At 11:10 AM 6/14/02 -0700, Kale Lowman wrote:
>Rather new here, so gently reproof any mistakes.
>I am setting up Dachstein and cannot find how I should set up my Cisco 678
DSL
>modem.  We have a static IP assigned by our ISP, if I use that on the
>outside of the DSL modem, what should I set for the outside of the
firewall?
>I don't need a DMZ.


If you do have only one real IP address, as your comments seem to suggest,
then you use it as the Cisco's external address. What to do on the inside
depends on details of the Cisco that you haven't told us. Guessing from the
little you have said, I'd think you want to turn NAT -ON- on the Cisco and
use some suitable private-address LAN (or static route) to connect it to
the LEAF router. For example, make the Cisco 10.1.1.1 and the LEAF external
port 10.1.1.2, on network 10.1.1.0/30. (Then remember to turn off
private-address filtering on the LEAF router's external interface, or use a
dropin firewall like EchoWall that handles that part for you.)

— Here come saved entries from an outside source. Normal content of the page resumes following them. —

(* ===== verification/InterpDemo.v ===== *)
(** * A program on the sandbox

    A concrete platform, DEX file and memory for the executor: two static
    methods of a class p.A, [int f(int x) { return g(x); }] and
    [int g(int x) { return x + 1; }].  The sessions' and the executor's
    theorems are applied to runs of [f]. *)
From stdpp Require Import gmap.
From S2P Require Import Prelude.
From S2P Require Import VmEnv.
From S2P Require Import VmWorld.
From S2P Require Import CodeProvider.
From S2P Require Import DexResolver.
From S2P Require Import ResolverBridge.
From S2P Require Import InterpSig.
From S2P Require Import InterpTrace.
From S2P Require Import InterpSession.
From S2P Require Import InterpExec.
From S2P Require Import VmWorldRel.
From S2P Require Import InterpKeeps.
From S2P Require Import InterpBalance.
From S2P Require Import InterpLimit.
From S2P Require Import InterpCall.
From S2P Require Import VmInvoke.
From S2P Require Import VmMarshal.
From S2P Require Import VmWitness.
Import VmEnv CodeProvider ClassRefs InterpSig InterpTrace InterpSession InterpExec VmWorldRel InterpKeeps InterpBalance InterpLimit InterpErrors InterpCall VmInvoke VmMarshal.

Module InterpDemo.

(** VmWorld's platform, counting the local frames that are open. *)
Definition Platform : Type := VmWorld.World * Z.
#[export] Instance demo_jni : JNI Platform := lift_jni fst (fun a b => (a, snd b)) VmWorld.demo_jni.
#[export] Instance demo_names : JNINames Platform := {|
  FindClass n w := (0, w);
  NewGlobalRef o w := (o, w);
  DeleteGlobalRef o w := w;
  GetMethodID c n s w := (700, w);
  GetStaticMethodID c n s w := (701, w);
  GetFieldID c n s w := (702, w);
  GetStaticFieldID c n s w := (703, w);
  NewStringUTF s w := (600, w);
  CallObjectMethod o m a w := (0, w)
|}.
#[export] Instance demo_frames : JNIFrames Platform := {|
  PushLocalFrame n w := (0, (fst w, snd w + 1));
  PopLocalFrame r w := (r, (fst w, snd w - 1));
  GetObjectRefType r w := (JNILocalRefType, w)
|}.
#[export] Instance demo_log : Log Platform := {| log_line p d l w := w; UnifiedCallDepth w := 0 |}.

(** ** The file and its memory *)

Definition demo_dex : DexResolver.Dex := DexResolver.MkDex
  [str "Lp/A;"; str "f"; str "g"; str "I"; str "II"] [0; 3] [DexResolver.MkProto 4 1 [1]] []
  [DexResolver.MkId 0 0 1; DexResolver.MkId 0 0 2].
(** invoke-static {v1}, g; move-result v0; return v0 *)
Definition f_code : list Z := [0x1071; 1; 1; 0x000a; 0x000f].
(** add-int/lit8 v0, v0, 1; return v0 *)
Definition g_code : list Z := [0x00d8; 0x0100; 0x000f].
Definition demo_base : Z := 0x1000.
Definition mem_with (g : list Z) : list Z :=
  CodeProvider.standard_bytes 2 1 1 0 f_code [] [] ++ replicate 6 0 ++ CodeProvider.standard_bytes 1 1 0 0 g [] [].
Definition demo_mem : list Z := mem_with g_code.
Definition am_f : Z := 10.
Definition am_g : Z := 20.
#[export] Instance demo_art : ArtRuntime Platform := {|
  ArtMethod_Require c n s st w := (if bool_decide (n = str "g") then am_g else am_f, w);
  AccessFlags am w := 0x0009;
  EntryPointFromJni am w := if am =? am_f then demo_base else demo_base + 32;
  initFromMethod am w := Some (1, demo_dex, false);
  resolveNativeTarget a c n s w := (false, 0, w);
  dispatchToNative a r l s d t w := (0, false, w)
|}.

Definition demo_refs : ClassRefs.State Platform := ClassRefs.MkState {[str "p/A" := 50]} 0 0 None 0.
Definition demo_world : World Platform :=
  MkWorld (VmWorld.MkWorld 0 [], 0) ∅ demo_refs [] [] [] [] no_trace None None.

(** Every call is stepped into; with a budget of 100 instructions. *)
Definition demo_callbacks : Callbacks Platform :=
  MkCallbacks _ None (Some (fun ev w => (StepIn, 0, ev_args ev, w))) None None.
Definition demo_options : Options := MkOptions 100 true 8 false false false.
Definition demo_run (mem : list Z) (opts : Options) : RunResult * World Platform :=
  runMethodInternal demo_base mem (fun _ => 0) VmWorld.demo_globals [] false true (fun _ => 0) 201 65
    am_f 0 [41] (str "II") (Some demo_callbacks) (Some opts) None 0 demo_world.
(** The methods called through JNI. *)
Definition calls (w : World Platform) : list (Z * list Z) :=
  omap (fun e => match e with VmWorld.EvCall m a => Some (m, a) | _ => None end) (VmWorld.trace (fst (platform w))).

Example f_of_41 : let '(r, w) := demo_run demo_mem demo_options in
  status r = OK /\ value r = 42 /\ snd (platform w) = 0 /\ fault w = None /\ calls w = [].
Proof. vm_compute. repeat split. Qed.

(** A budget of one instruction stops [g] after its first; [g] is then
    called through JNI, and [f] goes on to its own second instruction. *)
Example budget_of_one : let '(r, w) := demo_run demo_mem (MkOptions 1 true 8 false false false) in
  status r = ABORTED /\ handoff r = false /\ fault w = None /\ calls w = [(701, [41; 0; 0; 0; 0])].
Proof. vm_compute. repeat split. Qed.

(** [g] divides by zero: once it has thrown in the interpreter it is called
    again through JNI, with the exception pending. *)
Definition throwing_code : list Z := [0x00db; 0x0000; 0x000f].
Example throws_and_is_called : let '(r, w) := demo_run (mem_with throwing_code) demo_options in
  status r = OK /\ exceptionPending r = true /\ fault w = None /\
  VmWorld.trace (fst (platform w)) = [VmWorld.EvDelete 50; VmWorld.EvThrow 906; VmWorld.EvDelete 906; VmWorld.EvDelete 50;
    VmWorld.EvCall 701 [41; 0; 0; 0; 0]; VmWorld.EvDelete 50; VmWorld.EvDelete 906].
Proof. vm_compute. repeat split. Qed.

(** ** The platform counts its frames *)

Lemma through_same {X} (f : VmWorld.World -> X * VmWorld.World) (p : Platform) :
  same_open snd p (through fst (fun a b => (a, snd b)) f p).2.
Proof. unfold through. by destruct (f _). Qed.
Lemma demo_counts : counts_frames (W := Platform) snd.
Proof. split; [split; intros; first [apply through_same|done]|split..| | | |]; intros; first [done|cbn in *; lia]. Qed.

(** [f] stepping into [g]. *)
Lemma run_restores_thread_witness : let w := (demo_run demo_mem demo_options).2 in
  activeStack w = [] /\ frameStack w = [] /\ interpStack w = [] /\ g_interpDepth (refs w) = 0 /\ session w = None /\
  (fault w = None -> snd (platform w) = 0).
Proof.
  refine (run_restores_thread snd demo_base demo_mem (fun _ => 0) VmWorld.demo_globals [] false true (fun _ => 0) 201
    65 am_f 0 [41] (str "II") (Some demo_callbacks) (Some demo_options) None 0 demo_world demo_counts _ _).
  - intros c [= <-]. split; intros; cbn in *; simplify_eq; done.
  - split; [by intros f n w|cbn; lia].
Defined.

(** With a budget of 100, 201 units of fuel. *)
Lemma budget_ends_witness : fault (demo_run demo_mem demo_options).2 <> Some NoFuel.
Proof.
  apply (budget_ends demo_base demo_mem (fun _ => 0) VmWorld.demo_globals [] false true (fun _ => 0) 201 demo_options
    (Some demo_callbacks) None).
  - cbn; lia.
  - reflexivity.
  - cbn; lia.
  - apply Forall_forall. intros x Hx. assert (Hb : forallb (fun b => (0 <=? b) && (b <? 256)) demo_mem = true) by reflexivity.
    rewrite forallb_forall in Hb. apply Hb in Hx. unfold in_u. change (2 ^ 8) with 256. lia.
  - by vm_compute.
  - reflexivity.
Defined.


(** [f]'s call of [g]. *)
Definition call_session : Session Platform := makeSession (Some demo_dex) (Some demo_callbacks) (Some demo_options) None 0 am_f.
Definition call_world : World Platform := set_session (Some call_session) demo_world.
Definition demo_pre := trOnInvokePre [] (MkFrameCtx 0 0 0) (MkVmMethod 0 1 (str "II") 0) 0x71 0 1 [41] call_world.
Lemma step_in_policy_witness : demo_pre.1.1.1 = VM_INVOKE_STEP_IN /\
  exists s dex, session call_world = Some s /\ s_dex s = Some dex /\ step_in_requested s /\ s_depth s < step_in_allowed s 8.
Proof.
  split; [vm_compute; reflexivity|].
  destruct (step_in_policy [] (MkFrameCtx 0 0 0) (MkVmMethod 0 1 (str "II") 0) 0x71 0 1 [41] call_world
    demo_pre.1.1.2 demo_pre.1.2 demo_pre.2) as (s & dex & H1 & H2 & H3 & H4); [vm_compute; reflexivity|].
  exists s, dex. split_and!; [exact H1|exact H2|exact H3|]. injection H1 as <-. vm_compute. reflexivity.
Defined.

(** The frame of VmWitness passes its receiver 77, an int and a long to a
    method with six registers, four of them for its arguments. *)
Definition callee_code : InterpCode := MkInterpCode (replicate 6 0) (replicate 6 0) [] [] InsnsNull 6 4 0 0 false false.
Lemma arguments_arrive_witness : exists args s' regs flags (p : Platform),
  marshal (E := VmWitness.sum_env) true [ch_I; ch_J] 0x40 0x3321 VmWitness.invoke_frame = Val args s' /\
  packRegisters callee_code false 77 (drop 1 args) [ch_V; ch_I; ch_J] (platform demo_world) = (PackOk regs flags, p) /\
  regs !! 4%nat = Some 0x123456789.
Proof.
  destruct (arguments_arrive (E := VmWitness.sum_env) VmWitness.invoke_frame true 77 ch_V [ch_I; ch_J] 0x40 0x3321 [77; 5; 0x123456789; 0x123456789]
    callee_code (platform demo_world)) as (args & s' & regs & flags & p & H1 & H2 & _ & _ & H3).
  - VmWitness.concrete.
  - lia.
  - repeat (constructor; [left; eexists; reflexivity|]). constructor.
  - vm_compute arg_registers. repeat constructor.
  - reflexivity.
  - reflexivity.
  - reflexivity.
  - cbn. lia.
  - reflexivity.
  - reflexivity.
  - exists args, s', regs, flags, p. split_and!; [exact H1|exact H2|].
    destruct (H3 1%nat ch_J 0x123456789 eq_refl) as (r & fl & H4 & _ & _ & H5). rewrite H5 in H4. exact H4.
Defined.

End InterpDemo.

Now, as to the LEAF router ... once again, it depends on what you want the
LEAF router to do. Easiest is to run its external interface as described
above, and its internal interface as some different private-address network
(say 192.168.1.0/24) with its NAT turned on as well. This approach does a
"double NAT" of any LEAF-LAN host connection to the Internet, which might
cause some problems, but it's hard to say without more info about the
Cisco  and about what you want to do. Other options are to turn standard
NAT off on the LEAF router, then use static-NAT, or proxy arp, or
modification of the Cisco's routing table to connect the LEAF LAN to the
Internet. Again, we'd need to know more about the Cisco to discuss the
relative merits of these approaches.

--
-----------------------------------------------"Never tell me the
odds!"--------------
Ray Olszewski                                        -- Han Solo
Palo Alto, California, USA                              [EMAIL PROTECTED]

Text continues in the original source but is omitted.